Professor Kelso said the drugs are based on a common diuretic, amiloride, which is currently used to treat high blood pressure and heart failure in patients who need to limit their excretion of potassium.

“Previous research has shown that at high doses in animals, amiloride stops tumours from growing and metastasising, or spreading. But you can’t use amiloride safely in humans at doses high enough to see anticancer effects without dangerous changes in potassium levels”

“If we can get the structural changes right we will abolish amiloride’s diuretic/potassium-sparing effects and create an unprecedented new class of breast cancer drugs that act via a novel, dual-targeting mechanism.”

Breast cancer is the most common cancer affecting women, with one in eight Australian women predicted to be diagnosed with the disease in their lifetime.

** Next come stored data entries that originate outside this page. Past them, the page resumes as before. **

(* ===== verification/Accountability.v ===== *)
(** From a double vote to a slash: evidence collected by a vote set, reported through the
    executor and judged against the active set ([crates/consensus/src/vote.rs],
    [crates/executor/src/lib.rs], [crates/staking/src/lib.rs]), and the evidence
    that escapes it. *)

From S2P Require Import Prelude SortedVec Codec Primitives Crypto Store Records Issuer Bank BankProofs BankTheorems Validators Votes VoteProofs Round Params Staking StakingProofs StakingTheorems ActiveSet.

Section accountability.
Context `{Hasher, Signer, KVMap St} (params : StakingParams).
Implicit Types (s : St).

Lemma collect_bonds_amounts ops s l : collect_bonds ops s = Ok l → Forall (λ b, 0 ≤ bonded b) l.
Proof.
  revert l. induction ops as [|op ops IH]; intros l Hl; simpl in Hl; [injection Hl as <-; constructor|].
  apply result_bind_Ok_inv in Hl as (o & Ho & Hl). apply result_bind_Ok_inv in Hl as (rest & Hrest & Hl).
  injection Hl as <-. apply bond_of_Ok in Ho. symmetry in Ho. destruct o as [b|]; [|by apply IH].
  constructor; [|by apply IH]. by apply bond_at_wf, bond_wf_amount in Ho as [? _].
Qed.

Lemma active_set_ok s set : active_set params s = Ok set → vs_ok set.
Proof.
  unfold active_set, bonds. intros (l & Hl & Hs)%result_bind_Ok_inv. apply result_bind_Ok_inv in Hl as (ops & _ & Hl).
  by destruct (active_set_of_Ok params l set (collect_bonds_amounts _ _ _ Hl) Hs) as (_ & ? & _).
Qed.

(** Two valid votes of one member for one slot and different values prove themselves. *)
Lemma valid_evidence_proves set vs e :
  valid_evidence set vs (eq_validator e) e → proves_equivocation e set = true.
Proof.
  intros (_ & (Hv1 & Hh1 & Hr1 & Ht1 & Hc1 & m & Hm & Hs1) & (Hv2 & Hh2 & Hr2 & Ht2 & Hc2 & m' & Hm' & Hs2) & Hne).
  assert (m' = m) as -> by congruence. unfold proves_equivocation.
  rewrite Hv1, Hv2, Hm, Hh1, Hh2, Hr1, Hr2, Ht1, Ht2, Hs1, Hs2, !Z.eqb_refl.
  rewrite (bool_decide_eq_false_2 (block_id _ = block_id _)) by done. by rewrite !bool_decide_eq_true_2 by done.
Qed.

(** The members of an active set go by the addresses of their consensus keys. *)
Lemma active_member_address s set a m : active_set params s = Ok set → vs_get set a = Some m → address_ok a.
Proof.
  intros Hset Hm. pose proof (active_set_ok s set Hset) as Hvs. apply vs_get_Some in Hm as [Hin <-]; [|done].
  unfold active_set, bonds in Hset. apply result_bind_Ok_inv in Hset as (l & Hl & Hs). apply result_bind_Ok_inv in Hl as (ops & _ & Hl).
  destruct (active_set_of_Ok params l set (collect_bonds_amounts _ _ _ Hl) Hs) as (vs & _ & Hperm & Hm). rewrite Hperm in Hin.
  destruct (Forall2_elem_r _ _ _ _ Hm Hin) as (b & _ & (_ & _ & -> & _)). exact (Address_derived_ok DAddress _).
Qed.

(** What a slash refuses, and with which error. *)
Lemma slash_refused e set now s :
  staking_ok s → scall_ok (SSlash e set now) → proves_equivocation e set = true →
  match bond_at (kv_map s) (eq_validator e) with
  | None => slash_equivocation e set now s = (Err NoSuchBond, s)
  | Some b => jailed b = true → slash_equivocation e set now s = (Err AlreadyJailed, s)
  end.
Proof.
  intros Hok (Ha & _) Hp. simpl in Ha. pose proof (bond_of_ok s (eq_validator e) Hok Ha) as Hb.
  unfold slash_equivocation, slash, require_bond, bind, reads, lift, fail_if, ok_or. rewrite Hp, Hb. cbn.
  destruct (bond_at _ _) as [b|]; [|done]. intros Hj. cbn. by rewrite Hj.
Qed.

(** C16: what reporting a double vote does.  Take a double vote that the votes collected for a
    slot expose against the current active set, by a member that is not the staking
    module's own account.  The evidence is always accepted, and the outcome depends only
    on the bond stored under the address of the member's consensus key.  Without such a
    bond the report fails with [NoSuchBond], and with one already jailed it fails with
    [AlreadyJailed], both leaving the store as it was.  Otherwise it succeeds: the fixed
    fraction of the bond and of every withdrawal begun after the infraction is
    destroyed, the supply falls by exactly that, and the bond is jailed. *)
Theorem double_vote_report_exact s set c h r t (l : list SignedVote) sv e vs' now :
  staking_ok s → active_set params s = Ok set →
  VoteSet_add set sv (add_all set (VoteSet_new c h r t) l) = (Ok (Equivocated e), vs') →
  eq_validator e ≠ staking_account → wf Height_codec now →
  let q := queue_at (kv_map s) (eq_validator e) in
  ∃ o, bond_of (eq_validator e) s = Ok o
  ∧ match o with
    | None => report_equivocation params e now s = (Err NoSuchBond, s)
    | Some b =>
        let taken := fraction (bonded b) SLASH_EQUIVOCATION_BPS + list_sum (loss h) q in
        if jailed b then report_equivocation params e now s = (Err AlreadyJailed, s)
        else ∃ s', report_equivocation params e now s = (Ok taken, s')
          ∧ bond_of (eq_validator e) s'
            = Ok (Some (set_jailed (set_bonded b (bonded b - fraction (bonded b) SLASH_EQUIVOCATION_BPS)) true (Some now)))
          ∧ unbonding_of (eq_validator e) s' = Ok (cut h <$> q)
          ∧ ledger_supply s' Denom_native = ledger_supply s Denom_native - taken
    end.
Proof.
  intros Hok Hset Hadd Hne Hnow q. pose proof (active_set_ok s set Hset) as Hvs.
  destruct (add_all_ok set Hvs (VoteSet_new c h r t) l (vote_set_new_ok set c h r t)) as [Hvok E]. simpl in E.
  destruct (VoteSet_add_ok set Hvs _ _ _ _ Hvok Hadd) as (_ & _ & (Hv & Hev) & _). rewrite <- Hv in Hev.
  assert (valid_evidence set _ (eq_validator e) e) as Hval by exact (conj eq_refl Hev).
  assert (infraction e = h) as Hinf.
  { destruct Hev as ((_ & Hh & _) & _). unfold infraction. rewrite Hh. by injection E. }
  assert (proves_equivocation e set = true) as Hp by (by eapply valid_evidence_proves).
  assert (address_ok (eq_validator e)) as Ha.
  { destruct Hev as ((_ & _ & _ & _ & _ & m & Hm & _) & _). by eapply active_member_address. }
  exists (bond_at (kv_map s) (eq_validator e)). split; [by apply bond_of_ok|].
  assert (scall_ok (SSlash e set now)) as Hc by done.
  pose proof (report_equivocation_cases params e now s) as Hr. rewrite Hset in Hr. rewrite Hr.
  pose proof (slash_refused e set now s Hok Hc Hp) as Href.
  destruct (bond_at (kv_map s) (eq_validator e)) as [b|] eqn:Hb; [|done]. cbv zeta. destruct (jailed b) eqn:Hj; [by apply Href|]. clear Href.
  destruct (slash_equivocation e set now s) as [[x|x] s'] eqn:Hs.
  - pose proof Hs as (-> & Hperm & Hsc)%(slash_Ok params); [|done..]. exists s'. rewrite Hb. simpl. rewrite Hinf.
    pose proof (becomes_ok params _ _ _ Hc Hok Hperm Hsc) as Hok'.
    split; [done|]. rewrite bond_of_ok, unbonding_of_ok by done.
    rewrite (sc_bond _ _ _ _ _ _ _ Hsc _ Ha), (sc_queue _ _ _ _ _ _ _ Hsc _ Ha), !decide_True by done.
    cbn [subject next_bond next_queue]. rewrite Hb, Hinf. split_and!; [done..|].
    destruct (sc_ledger _ _ _ _ _ _ _ Hsc _ _ Ha native_ok) as (_ & -> & _). unfold stake_burns.
    rewrite decide_True by done. simpl. rewrite Hb, Hinf. simpl. subst q. lia.
  - exfalso. apply (slash_Err params) in Hs as [_ Hn]; [|done..]. apply Hn. simpl. rewrite Hb. eauto.
Qed.
End accountability.

(** * A small chain *)

#[local] Existing Instance sample_hasher.
#[local] Existing Instance sample_signer.

Definition sample_staking : StakingParams := {|
  min_bond := Amount_from_afri 5;
  max_validators := 10;
  p_max_single_share_bps := 10000;
  max_candidates := 10;
  max_unbonding_entries := 7;
  unbonding_ms := UNBONDING_MS;
|}.

(** The account of a validator's own consensus key. *)
Definition key_account (n : Z) : Address := Address_from_public_key (sample_key n).

Definition join (op : Address) (n : Z) : list chain_step :=
  [ BankStep (GenesisAllocate op Denom_native (Amount_from_afri 100));
    StakeStep (SBond op (sample_key n) (bs "ke") (Amount_from_afri 10)) ].

(** Four validators, each bonded by the account of its own key. *)
Definition sample_joined : list chain_step := [1; 2; 3; 4] ≫= λ n, join (key_account n) n.
Definition sample_stake : gmap bytes bytes := chain_run sample_staking sample_joined ∅.

Definition vote_by (chain : ChainId) (n : Z) (b : Hash32) : SignedVote :=
  cast sample_signing chain 10 0 Prevote (Validator_new (sample_key n) 10 (bs "ke")) (Some b).

(** Validator 1 prevotes two blocks in one round of height 10. *)
Definition sample_double_vote : Equivocation :=
  {| eq_validator := key_account 1; eq_first := vote_by sample_chain 1 block_A;
     eq_second := vote_by sample_chain 1 block_B |}.

Definition report_outcome (s : gmap bytes bytes) (e : Equivocation) : result StakingError Amount :=
  (report_equivocation sample_staking e 12 s).1.
Definition judged_by (s : gmap bytes bytes) (e : Equivocation) : bool :=
  match active_set sample_staking s with Ok set => proves_equivocation e set | Err _ => false end.

(** An equivocator escapes by unbonding.  Reported at once, validator 1's double vote at
    height 10 destroys 5% of its stake.  If it unbonds everything at height 11
    first, it has left the active set the evidence is judged against, and the same
    report is refused although the stake is still in the unbonding queue. *)
Theorem unbonding_escapes_slash :
  judged_by sample_stake sample_double_vote = true
  ∧ report_outcome sample_stake sample_double_vote = Ok (Amount_from_afri 10 / 20)
  ∧ let fled := chain_apply sample_staking sample_stake
                  (StakeStep (SUnbond (key_account 1) (Amount_from_afri 10) 11 1000)) in
    queue_at fled (key_account 1)
      = [{| u_amount := Amount_from_afri 10; started_at := 11; completes_at := 1000 + UNBONDING_MS |}]
    ∧ report_outcome fled sample_double_vote = Err NotEquivocation.
Proof. by vm_compute. Qed.

(** A validator whose bond is held by an account other than its consensus key's cannot
    be slashed: the slash looks for a bond under the key's address. *)
Theorem separate_operator_escapes_slash :
  let s := chain_run sample_staking (join (sample_address 9) 1) ∅ in
  judged_by s sample_double_vote = true ∧ report_outcome s sample_double_vote = Err NoSuchBond.
Proof. by vm_compute. Qed.

(** Votes for two different chains count as a double vote: evidence does not compare
    chain identifiers. *)
Theorem cross_chain_votes_slashed :
  report_outcome sample_stake
    {| eq_validator := key_account 1; eq_first := vote_by sample_chain 1 block_A;
       eq_second := vote_by (bs "afrolink-test") 1 block_B |}
  = Ok (Amount_from_afri 10 / 20).
Proof. by vm_compute. Qed.

(** One more bond naming a key that is already bonded leaves the whole chain without
    a validator set. *)
Theorem duplicate_key_halts_set :
  is_ok (active_set sample_staking sample_stake) = true
  ∧ active_set sample_staking (chain_run sample_staking (join (sample_address 9) 1) sample_stake)
    = Err NoEligibleValidators.
Proof. by vm_compute. Qed.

Associate Professor Chao Deng will also lead a team of researchers on a three-year, $576,000 project that aims to prevent antipsychotic-induced obesity in children.

Professor Deng said over the past decade, there has been a sharp world-wide increase in antipsychotic treatment among paediatric patients, with antipsychotic drugs reported to have been prescribed to children as young as two.

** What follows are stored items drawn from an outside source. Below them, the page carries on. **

(** Take a handler apart down to the calls it made. *)
Ltac handler_inv :=
  repeat match goal with
  | H : (let '(_, _) := ?p in _) _ = (Ok _, _) |- _ => destruct p
  | H : open_group _ _ _ = (Ok (_, _), _) |- _ => apply open_group_Ok in H; destruct H as (-> & -> & ? & ?)
  | H : on_group _ _ _ = (Ok (_, _), _) |- _ => apply on_group_Ok in H; destruct H as [-> H]
  | H : ledger _ _ _ = (Ok _, _) |- _ => apply ledger_Ok in H; destruct H as [-> ->]
  | _ => inv_M_step
  end.

(** The group a handler opened, under the invariant. *)
Ltac opened Hc Ha :=
  match goal with H : as_group (acc_at _ ?group) = Some ?g |- _ =>
    destruct (as_group_denom _ _ _ _ Hc Ha H) as (Hd & Hres & Hstk & Hok & Hn & Hback) end.

Lemma contribute_effect sender group x n s u s' :
  address_ok sender → address_ok group → sender ∉ reserved → amount_ok x →
  contribute_to_group sender group x s = (Ok u, s') → effect sender (λ _, 0) n n s s'.
Proof.
  intros Hsa Ha Hr [Hx _] H. unfold contribute_to_group, save_group in H. handler_inv.
  eapply pay_in_effect; try done. intros Hc. opened Hc Ha.
  match goal with H : record_contribution _ _ = (Ok ?u, _) |- _ => destruct u; rename H into Hop end.
  pose proof (record_contribution_terms _ _ _ _ Hop) as (? & ? & ->).
  split_and!; [by eapply record_contribution_ok|done..|lia].
Qed.

Lemma buy_shares_effect sender group k n s u s' :
  address_ok sender → address_ok group → sender ∉ reserved → 0 ≤ k →
  buy_group_shares sender group k s = (Ok u, s') → effect sender (λ _, 0) n n s s'.
Proof.
  intros Hsa Ha Hr Hk H. unfold buy_group_shares, save_group in H. handler_inv.
  eapply pay_in_effect; try done. intros Hc. opened Hc Ha.
  match goal with H : buy_shares _ _ _ = (Ok _, _) |- _ => rename H into Hop end.
  destruct (buy_shares_terms _ _ _ _ _ Hop) as (-> & ? & ? & ->). pose proof (go_contribution _ Hok) as [_ Hpos].
  split_and!; [by eapply buy_shares_ok|done|done|nia|nia].
Qed.

Lemma pay_social_effect sender group n s u s' :
  address_ok sender → address_ok group → sender ∉ reserved →
  pay_social_fund sender group s = (Ok u, s') → effect sender (λ _, 0) n n s s'.
Proof.
  intros Hsa Ha Hr H. unfold pay_social_fund, save_group in H. handler_inv.
  eapply pay_in_effect; try done. intros Hc. opened Hc Ha.
  match goal with H : pay_social _ _ = (Ok _, _) |- _ => rename H into Hop end.
  destruct (pay_social_terms _ _ _ _ Hok Hop) as (? & ? & ? & ->). split_and!; [by eapply pay_social_ok|done..|lia].
Qed.
(* ===== verification/ChainMessages.v ===== *)
(** Every message keeps the store's invariant, whatever module it reaches. *)

From S2P Require Import Prelude SortedVec Sorting Codec Primitives Crypto Smt Merkle Store Records Group.
From S2P Require Import GroupProofs GroupTheorems Account Issuer Bank BankProofs BankTheorems Validators Votes.
From S2P Require Import VoteProofs Params Alias AliasProofs Gov GovProofs GovTheorems Tx Staking StakingProofs.
From S2P Require Import StakingTheorems Footprint Executor ExecProofs ChainProofs ChainGroups.

Section chain.
Context {Hs : Hasher} {Sg : Signer} {Un : Unicode} {St : Type} {KV : KeyValueStore St} {KM : KVMap St}.
Implicit Types (s : St) (sender : Address).
Context (reserved : list Address) (staking_reserved : staking_account ∈ reserved).
Abbreviation bal s a d := (amount_at (kv_map s) (key_balance a d)).
Abbreviation supply s d := (amount_at (kv_map s) (key_supply d)).
Abbreviation acc s a := (acc_at (kv_map s) a).
Abbreviation effect := (effect reserved).
Abbreviation chain_ok := (chain_ok reserved).

(** * Messages *)

(** A decoded message, whose parameter change (if it proposes one) keeps the staking
    records within what the codec reads back. *)
Definition message_ok (msg : Message) : Prop :=
  wf Message_codec msg ∧ match msg with MsgProposeGovAction a => action_limits a | _ => True end.

(** What a message may create of a denomination. *)
Definition mint_of (msg : Message) (d : Denom) : Z :=
  match msg with MsgMint d' _ x => if decide (d' = d) then x else 0 | _ => 0 end.

Lemma bank_effect sender c n s u s' :
  call_ok c → sender ∉ reserved → (∀ a, debtor c = Some a → a = sender) →
  wrap_err XBank (bank_exec c) s = (Ok u, s') →
  effect sender (λ d, Z.max 0 (supply_delta c d)) n n s s'.
Proof.
  intros Hc Hr Hd H%wrap_err_Ok_inv. apply safe_move_effect; [done..|]. eapply bank_safe; [done| |done|done]. by intros ->.
Qed.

“Antipsychotic drugs have been prescribed not only to treat childhood-onset schizophrenia, but are also widely used to treat children with bipolar disorder, autism, ADHD, Tourette’s and anxiety.”

Professor Deng said that antipsychotic drugs were developed for adult patients and can have serious side effects, one of which is an increased susceptibility to obesity.

“Treatment with antipsychotics results in much worse weight gain and other metabolic side-effects in paediatric patients than in adults. However, the underlying mechanisms are poorly understood,” he said.

Early career researcher Dr Amy Wyatt will head a three-year project that examines the cause of Alzheimer’s disease, the leading cause of dementia world-wide and a growing burden on our ageing society.

Dr Wyatt said recent studies support the idea that in Alzheimer’s, a harmful relationship exists between inflammation in the brain and the accumulation of amyloid beta, a peptide with toxic properties.

Dr Wyatt’s $461,000 project will examine the details of this relationship with a focus on the toxicity and clearance of amyloid beta when it is modified by hypochlorite, a chemical that is generated during inflammation.

Dr Marco Petasecca has received a $359,000 grant to further develop a 3D imaging system over three years that will allow for safer and more accurate treatment of prostate cancer.

The imaging system, 3D-BrachyView, aims to bring 3D virtual reality into the quality assurance and training of physicists in prostate cancer brachytherapy, an advanced cancer treatment that involves the placement of radioactive seeds in or near the tumour itself, giving a high radiation dose to the tumour, while reducing radiation exposure to surrounding healthy tissues.

“3D-BrachyView represents a major advance in intra-operative quality assurance and is a training tool for physicists who will be able to test themselves on realistic operative scenarios. This will hopefully lead to a reduction of post treatment complications and significant health cost savings,” Dr Petasecca said.

Professor Brett Garner has also received more than $687,000 for a five-year Senior Research Fellowship that will see him characterise new therapeutic targets for Alzheimer's prevention and treatment. This is the second time Professor Garner has been awarded a Senior Research Fellowship.

“My goal is to fully characterise the molecular targets we have recently discovered in order to provide therapeutically plausible approaches to treat Alzheimer's, a devastating disease that lacks a curative treatment,” Professor Garner said. 

Photo (from left): Associate Professor Chao Deng, Associate Professor Michael Kelso, Professor Brett Garner, Dr Marco Petasecca and Dr Amy Wyatt.